© Reuters. FILE PHOTO: A man points at a computer screen showing stock information in this illustration photo taken in Bordeaux, France on March 30, 2016. REUTERS / Regis Duvignau / File Photo
LONDON (Reuters) – A stock market correction of 5% to 10% by the end of the year was the majority forecast in a September market sentiment poll published by. has been published Deutsche Bank (DE 🙂 on Monday, the latest sign of the market warning that the bull run for stocks will end.
According to the report, which was produced September 7-9, and which includes over 550 market experts worldwide, 58% of respondents said they expect stocks to sell off by the end of the year.
Backed by huge stimulus from central banks, stocks have risen from the lows they hit in March 2020 when the COVID-19 pandemic spooked markets and sparked a sharp drop in stocks. The world share index MSCI has almost doubled since then.
Economic growth and corporate earnings have rebounded faster than expected, but now data from the US and China suggest that the recovery may be slowing down.
COVID-19 was still seen as the greatest risk to market stability, with 53% of Deutsche Bank respondents citing concerns about new virus variants that bypass vaccines.
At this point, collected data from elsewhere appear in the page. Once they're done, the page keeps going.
(** A new node is linked behind the last one. *)
Lemma link_spec m i l es e :
  list_ok (mgr_mem m) l es → mgr_lock m = true → e_id e ≠ NULL →
  NoDup (ids (es ++ [e])) → mgr_mem m !! e_id e = None →
  let mem1 := <[e_id e := mkUsbNode (e_flt e) (e_owner e) (e_id e) NULL]> (mgr_mem m) in
  ∃ mem' l',
    (if negb (ul_pTail l =? NULL) then
       m0 ← set_next (with_mem m mem1) (ul_pTail l) (e_id e);
       Some (set_list m0 i (mkUsbList (ul_pHead l) (e_id e)))
     else Some (set_list (with_mem m mem1) i (mkUsbList (e_id e) (e_id e))))
    = Some (mkUsbMgr true mem' (<[i := l']> (mgr_aLists m)))
    ∧ list_ok mem' l' (es ++ [e])
    ∧ (∀ a, a ∉ ids es → a ≠ e_id e → mem' !! a = mgr_mem m !! a)
    ∧ (∀ a, is_Some (mem' !! a) ↔ is_Some (mgr_mem m !! a) ∨ a = e_id e).
Proof.
  intros [Hs Ht] Hlk Hn0 Hnd Hnew mem1.
  assert (Hne : e_id e ∉ ids es).
  { intros Ha. destruct (lseg_in _ _ _ _ _ Hs Ha) as [_ [? Hx]]. by rewrite Hnew in Hx. }
  assert (Hs1 : lseg mem1 (ul_pHead l) es NULL).
  { eapply lseg_frame; [|done]. intros a Ha. apply lookup_insert_ne. by intros <-. }
  assert (Hself : mem1 !! e_id e = Some (mkUsbNode (e_flt e) (e_owner e) (e_id e) NULL))
    by apply lookup_insert_eq.
  assert (Hother : ∀ a, a ≠ e_id e → mem1 !! a = mgr_mem m !! a).
  { intros a Ha. apply lookup_insert_ne. congruence. }
  assert (Hd1 : ∀ a, is_Some (mem1 !! a) ↔ is_Some (mgr_mem m !! a) ∨ a = e_id e).
  { intros a. destruct (decide (a = e_id e)) as [->|].
    - rewrite Hself. split; [by right|by eexists].
    - rewrite Hother by done. tauto. }
  clearbody mem1. destruct es as [|e1 es _] using rev_ind.
  - change (last_ptr NULL []) with NULL in Ht. rewrite Ht. cbn [Z.eqb NULL negb].
    exists mem1, (mkUsbList (e_id e) (e_id e)). split_and!.
    + unfold set_list, with_lists, with_mem. cbn. by rewrite Hlk.
    + split; [|done]. simpl. eauto.
    + intros a _ Ha. by apply Hother.
    + done.
  - rewrite last_ptr_snoc in Ht. rewrite Ht.
    destruct (lseg_in _ _ _ _ _ Hs1 (in_ids_snoc es e1)) as [Hn1 [nd Hnd1]].
    rewrite (proj2 (Z.eqb_neq _ _) Hn1). cbn [negb]. unfold set_next. cbn [mgr_mem with_mem].
    rewrite Hnd1. cbn [mbind option_bind]. pose proof (in_ids_snoc es e1) as Hin.
    assert (e_id e1 ≠ e_id e) by congruence. eexists _, _. split; [|split_and!].
    + unfold set_list, with_lists, with_mem. cbn. by rewrite Hlk.
    + split; [|by rewrite last_ptr_snoc]. cbn [ul_pHead]. apply lseg_app. exists (e_id e). split.
      * eapply lseg_redirect; [|done|done]. rewrite ids_app in Hnd.
        by apply list.NoDup_app in Hnd as (?&_).
      * simpl. split_and!; [done|done|]. exists NULL. split; [|done]. by rewrite lookup_insert_ne.
    + intros a Ha Han. rewrite lookup_insert_ne by (intros <-; done). by apply Hother.
    + intros a. rewrite <- Hd1. destruct (decide (a = e_id e1)) as [->|].
      * rewrite lookup_insert_eq, Hnd1. split; by eexists.
      * by rewrite lookup_insert_ne.
Qed.
(** What freeing does to the blocks around the freed one. *)
Definition merge_left (l : list blk) (c : Z) : list blk * Z :=
  match last l with
  | Some (true, cl) => (removelast l, cl + 32 + c)
  | _ => (l, c)
  end.

Definition merge_right (c : Z) (r : list blk) : Z * list blk :=
  match r with
  | (true, cr) :: r' => (c + 32 + cr, r')
  | _ => (c, r)
  end.

Definition spec_free (l : list blk) (c : Z) (r : list blk) : list blk :=
  let '(l', c) := merge_left l c in
  let '(c, r') := merge_right c r in
  l' ++ (true, c) :: r'.

Lemma free_block_spec m base E l c r :
  heap m base E (l ++ (false, c) :: r) → separate false (l ++ (false, c) :: r) → 32 ≤ c →
  let A := hend (base + 64) l in
  ∃ m', rtHeapSimpleFreeBlock m base A = Some m' ∧ heap m' base E (spec_free l c r)
        ∧ separate false (spec_free l c r) ∧ keeps m m' base E l (A + 32 + c) r.
Proof.
  intros Hh Hsep Hc A. unfold rtHeapSimpleFreeBlock.
  pose proof (find_neighbours_spec m base E l c r Hh) as Hn. cbv zeta in Hn. fold A in Hn.
  rewrite Hn. cbn [mbind option_bind].
  pose proof (heap_bounds _ _ _ _ Hh) as (Hb0&_&_&_&_&Hok). apply Forall_app in Hok as [Hokl _].
  assert (HA : base + 64 ≤ A) by (by apply hend_ge).
  assert (Hll : last_free (base + 64) l NULL < A).
  { destruct (last_free_cases l) as [Hu|(l1&c1&us&El&Hu)].
    - rewrite (last_free_used _ _ _ Hu). hunfold. lia.
    - unfold A. rewrite El in Hokl |- *. rewrite last_free_app, hend_app. cbn [last_free hend fst snd].
      rewrite (last_free_used _ _ _ Hu).
      apply Forall_app in Hokl as [_ [[? _] Hus]%Forall_cons]. cbn [snd] in *.
      pose proof (hend_ge (hend (base + 64) l1 + 32 + c1) us Hus). lia. }
  rewrite (proj2 (Z.eqb_neq _ A)) by lia.
  destruct (free_left_spec m base E l c r Hh Hc) as (F&m1&l'&E1&Hof&HF&Hl). fold A in E1, Hof.
  rewrite E1. cbn [mbind option_bind].
  assert (Hml : ∃ cm, merge_left l c = (l', cm) ∧ A + 32 + c - F - 32 = cm ∧ separate false l' ∧ last_flag false l' = false
            ∧ ∀ x, in_data (base + 64) l x → in_data (base + 64) l' x).
  { apply separate_app in Hsep as [Hsl _]. destruct Hl as [[-> Hlf]|[cl ->]].
    - exists c. unfold merge_left. split_and!; [|lia|done|done|done].
      destruct l as [|[[] ?] l0 _] using rev_ind; [done| |by rewrite last_snoc].
      by rewrite last_flag_app in Hlf.
    - exists (cl + 32 + c). unfold merge_left. rewrite last_snoc, removelast_last.
      apply separate_app in Hsl as [Hsl [Hx _]]. cbn in Hx.
      split_and!; [done| |done|by destruct (last_flag false l')|].
      + unfold A. rewrite hend_app. cbn [hend snd]. lia.
      + intros x [?|[[? _]|[]]]%in_data_app; done. }
  destruct Hml as (cm&Hml&Hcm&Hsl'&Hlf'&Hdl).
  apply separate_app in Hsep as [_ [_ Hsr]]. cbn [fst] in Hsr.
  assert (Hfin : ∃ m2 B' r' cr, heap_free_right m1 base F (first_free (A + 32 + c) r NULL) = Some m2
            ∧ open_free m m2 base E l' F B' r' ∧ merge_right cm r = (cr, r') ∧ B' - F - 32 = cr
            ∧ separate true r' ∧ ∀ x, in_data (A + 32 + c) r x → in_data B' r' x).
  { destruct r as [|[[] cr] r'].
    - exists m1, (A + 32 + c), [], cm. split_and!; done.
    - destruct (free_right_merge _ _ _ _ _ _ _ _ _ Hof) as (m2&E2&Hof2).
      exists m2, (A + 32 + c + 32 + cr), r', (cm + 32 + cr). cbn [first_free fst].
      destruct Hsr as [_ Hsr]. cbn [fst] in Hsr. split_and!; try done; [lia|].
      intros x [[? _]|?]; done.
    - exists m1, (A + 32 + c), ((false, cr) :: r'), cm. split_and!; try done.
      apply (free_right_none m m1 base E l'); [done|]. destruct Hsr. by split. }
  destruct Hfin as (m2&B'&r'&cr&E2&Hof2&Hmr&Hcr&Hsr'&Hdr). rewrite E2. cbn [mbind option_bind].
  destruct (open_free_finish _ _ _ _ _ _ _ _ Hof2) as (m3&E3&Hh3&Hk3).
  exists m3. split; [exact E3|]. unfold spec_free. rewrite Hml, Hmr. rewrite Hcr in Hh3.
  split_and!; [done| |].
  - apply separate_app. split; [done|]. rewrite Hlf'. cbn. done.
  - intros x Hx. apply Hk3. destruct Hx as [?|[?|[?|?]]]; [by left|by right; left|..]; right; right;
      [left; by apply Hdl|right; by apply Hdr].
Qed.
Lemma last_free_range a bs pv :
  Forall bok bs → 0 < a → (32 | a) →
  (last_free a bs NULL = NULL ∧ all_used bs
   ∨ first_free a bs NULL ≤ last_free a bs NULL ∧ a ≤ last_free a bs NULL ≤ hend a bs - 64
     ∧ last_free a bs NULL ≤ last_blk a bs pv)
  ∧ (32 | last_free a bs NULL).
Proof.
  intros Hok Ha Hd. destruct (last_free_cases bs) as [Hu|(l&c&us&->&Hu)].
  - rewrite (last_free_used _ _ _ Hu). split; [by left|by apply div_null].
  - rewrite last_free_app, first_free_app, last_blk_app. cbn [last_free first_free last_blk fst].
    rewrite (last_free_used _ _ _ Hu).
    apply Forall_app in Hok as [Hok1 [Hc Hok2]%Forall_cons]. apply bok_free in Hc.
    pose proof (hend_ge a l Hok1). rewrite hend_app. cbn [hend snd].
    pose proof (hend_ge (hend a l + 32 + c) us Hok2). split; [right|by apply hend_div].
    split_and!; [|lia|lia|].
    + destruct (first_free_cases l) as [Hu1|(us1&c1&l1&->&Hu1)].
      * by rewrite (first_free_used _ _ _ Hu1).
      * rewrite first_free_app. cbn [first_free fst]. rewrite (first_free_used _ _ _ Hu1), hend_app.
        apply Forall_app in Hok1 as [_ [[? _] Hl1]%Forall_cons]. cbn [hend snd] in *.
        pose proof (hend_ge (hend a us1 + 32 + c1) l1 Hl1). lia.
    + destruct us as [|u us]; [simpl; lia|].
      pose proof (last_blk_range (hend a l + 32 + c) (u :: us) (hend a l) Hok2). specialize (H1 ltac:(done)). lia.
Qed.

Lemma last_blk_div a bs : Forall bok bs → (32 | a) → (32 | last_blk a bs NULL).
Proof.
  intros Hok Ha. destruct bs as [|b bs _] using rev_ind; [by apply div_null|].
  rewrite last_blk_app. cbn [last_blk]. apply Forall_app in Hok as [Hok _]. by apply hend_div.
Qed.

(** Everything the check looks at, for the block behind [l]. *)
Lemma assert_block_ok (valid : Z → bool) m base E l b r :
  heap m base E (l ++ b :: r) → valid (flags_of b.1) = true →
  assert_block valid m base (hend (base + 64) l) = Some true.
Proof.
  intros Hh Hv. pose proof (heap_bounds _ _ _ _ Hh) as (Hb0&Hdb&_&_&HE&Hok).
  pose proof (heap_block _ _ _ _ _ _ Hh) as ((W1&W2&W3&W4&_)&HA&HB&HdA&Hb).
  pose proof (hc_pvEnd _ _ _ _ _ _ _ _ _ _ _ _ _ Hh) as Hend.
  apply Forall_app in Hok as [Hokl [_ Hokr]%Forall_cons]. assert (0 ≤ b.2) by apply Hb.
  assert (Hd64 : (32 | base + 64)) by hdiv.
  pose proof (last_blk_div _ _ Hokl Hd64) as Hdl. rewrite hend_app in HE. cbn [hend] in HE.
  set (A := hend (base + 64) l) in *. set (B := A + 32 + b.2) in *.
  assert (HdB : (32 | B)) by (destruct Hb as (_&?&_); unfold B; hdiv).
  unfold assert_block, ASSERT_NEXT, ASSERT_PREV, rdw. rewrite W1, W2, W3, W4, Hend.
  cbn [mbind option_bind]. rewrite Hv, Z.eqb_refl. unfold ASSERT_ALIGN.
  rewrite (div32_land _ Hdl). rewrite (div32_land (hd_blk B r NULL)) by (destruct r; [apply div_null|done]).
  cbn [andb]. f_equal. rewrite (proj2 (Z.leb_le (base + sizeof_INTERNAL) A)) by (hunfold; lia).
  rewrite (proj2 (Z.ltb_lt A E)) by lia. cbn [andb].
  apply andb_true_intro. split.
  - destruct r as [|b' r']; [done|]. cbn [hd_blk]. rewrite (proj2 (Z.eqb_neq B NULL)) by (hunfold; lia).
    cbn [negb]. apply Forall_cons in Hokr as [[? _] Hokr]. cbn [hend] in HE.
    pose proof (hend_ge (B + 32 + b'.2) r' Hokr). apply andb_true_intro. split; apply Z.ltb_lt; lia.
  - destruct (decide (l = [])) as [->|Hne]; [cbn; apply Z.eqb_refl|].
    pose proof (last_blk_range (base + 64) l NULL Hokl Hne) as Hr. fold A in Hr.
    rewrite (proj2 (Z.eqb_neq _ NULL)) by (hunfold; lia). cbn [negb].
    apply andb_true_intro. split; [apply Z.ltb_lt|apply Z.leb_le; hunfold]; lia.
Qed.
Lemma alloc_step zero cb al :
  hrep ex m base E A → hop_ok ex A (HAlloc zero cb al) →
  ∃ r m', run_hop base (HAlloc zero cb al) m = Some (r, m')
    ∧ hspec base E A (HAlloc zero cb al) r (hghost m' A (HAlloc zero cb al) r)
    ∧ hrep ex m' base E (hghost m' A (HAlloc zero cb al) r).
Proof.
  intros Hr (Hcb&Hal&Hsm&Hal32). pose proof Hr as (HE&Hv&bs&Hh&Hsep&HA&Hex).
  destruct (adjust_cb_spec cb Hcb) as (H32&Hd&_). destruct (adjust_alignment_spec al Hal) as [Hp2 Hdv].
  pose proof (heap_bounds _ _ _ _ Hh) as (Hb0&_&_&Htop&_).
  destruct (alloc_rep m base E bs _ _ Hh Hsep H32 Hd Hp2 Hsm)
    as [[Hrun _]|(p&m1&bs'&k&Hrun&Hp&Hpal&Hh1&Hsep1&Hnew&Hk&Hfresh&Hold&Hexact&_)].
  { exists NULL, m. split_and!; [|by left|done].
    assert (Hvb : VALID_PTR base = true) by (apply Hv; lia).
    destruct zero; cbn [run_hop]; unfold RTHeapSimpleAlloc, RTHeapSimpleAllocZ; by rewrite Hvb, Hrun. }
  destruct (allocated_range _ _ _ _ _ _ Hh1 Hnew) as (_&HpE&Hd32&_).
  assert (Hp8 : (8 | p)) by (replace p with (p + 32 - 32) by lia; apply Z.divide_sub_r; [by apply div32_8|by exists 4]).
  destruct (run_alloc zero cb al p m1 Hr ltac:(lia) ltac:(lia) Htop Hcb ltac:(lia) Hp8 Hrun) as (m2&Hrun2&Hf&Hs&Hz);
    [apply (hc_map _ _ _ _ _ _ _ _ _ _ _ _ _ Hh1)|lia|].
  exists (p + 32), m2. split; [done|]. cbn [hghost]. rewrite (proj2 (Z.eqb_neq (p + 32) NULL)) by (hunfold; lia).
  pose proof (nwords_le cb Hcb) as [_ Hn].
  assert (Hnone : A !! (p + 32) = None).
  { destruct (A !! (p + 32)) as [ws|] eqn:E1; [|done]. destruct (HA _ _ E1) as (c&Hc&_). by apply Hfresh in Hc. }
  assert (Hmove : ∀ pv ws, A !! pv = Some ws → ∃ c, allocated base bs' pv c ∧ 32 ≤ c
            ∧ 8 * Z.of_nat (length ws) ≤ c ∧ holds m1 pv ws ∧ (pv + c ≤ p ∨ p + 32 + k ≤ pv - 32)).
  { intros pv ws Hpv. destruct (HA _ _ Hpv) as (c&Hc&Hc32&Hlen&Hholds).
    destruct (Hold _ _ Hc) as [(c'&Hcc&Hc') Hkeep]. exists c'. split_and!; [done|lia|lia| |].
    - eapply holds_frame; [|done]. intros x Hx. apply Hkeep. lia.
    - assert (Hne : pv ≠ p + 32) by congruence.
      pose proof (allocated_disjoint _ _ _ _ _ _ _ _ Hh1 Hc' Hnew Hne). lia. }
  split.
  - right. exists (words m2 (p + 32) (nwords cb)). rewrite length_words. split_and!; [done|done| |done].
    split_and!; [done|lia|rewrite length_words; lia|done|intros H0; by eapply Z.divide_trans, Hpal; apply Hdv|].
    intros pv' ws' Hpv'. rewrite length_words. destruct (Hmove _ _ Hpv') as (c&_&_&?&_&?). lia.
  - apply (hrep_data m2 _ bs'); [done| |done| |].
    + apply (heap_data m1); [done| |done]. intros x Hx. apply Hf.
      destruct (decide (x < p + 32 ∨ p + 32 + adjust_cb cb ≤ x)); [done|]. exfalso. apply Hx.
      eapply alloc_in_data; [done|]. lia.
    + intros pv ws. rewrite lookup_insert_Some. intros [[<- <-]|[Hne Hpv]].
      * exists k. rewrite length_words. split_and!; [done|lia|lia|]. apply holds_words.
        intros i Hi. apply Hs, (hc_map _ _ _ _ _ _ _ _ _ _ _ _ _ Hh1); [lia|].
        apply Z.divide_add_r; [by apply div32_8|by apply Z.divide_factor_l].
      * destruct (Hmove _ _ Hpv) as (c&?&?&?&Hholds&?). exists c. split_and!; [done..|].
        eapply holds_frame; [|done]. intros x Hx. apply Hf. lia.
    + intros Hex1 pv c Hc. assert (E32 : adjust_alignment al = 32).
      { unfold adjust_alignment, RTHEAPSIMPLE_ALIGNMENT, sizeof_BLOCK. specialize (Hal32 Hex1).
        destruct (Z.eqb_spec al 0); [done|]. destruct (Z.ltb_spec al 32); [done|lia]. }
      destruct (Hexact E32 _ _ Hc) as [->|Hc1].
      * rewrite lookup_insert_eq. eauto.
      * apply lookup_insert_is_Some. destruct (decide (p + 32 = pv)); [by left|right]. split; [done|]. by eapply Hex.
Qed.
End hrep.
Unexpectedly high inflation followed.
Around a third of respondents (32%) cited strong, non-existent or short-lived economic growth and a political error by central banks as risks to market stability.
The September poll also showed that belief in temporary inflation – as reported by central banks – is fading, although it still remains the consensus.
Banks including BofA, Morgan Stanley (NYSE :), Citi and Credit Suisse (SIX 🙂 last week asked clients to reduce their exposure to stocks.
BNP Paribas (OTC 🙂 said in a customer note last week that it expects it to be at its current levels by the end of the year.
"Given the risk of higher taxes and interest rates, we are broadly neutral on US equities and see more upside potential in European equities," said BNP Paribas.
Deutsche Bank also asked market experts about their intentions to return to work after the pandemic, and found that since March 2020, when the pandemic triggered lockdowns around the world, about one in five people had still not returned to their office.
In the USA, this number was even lower with every third person, said Deutsche Bank.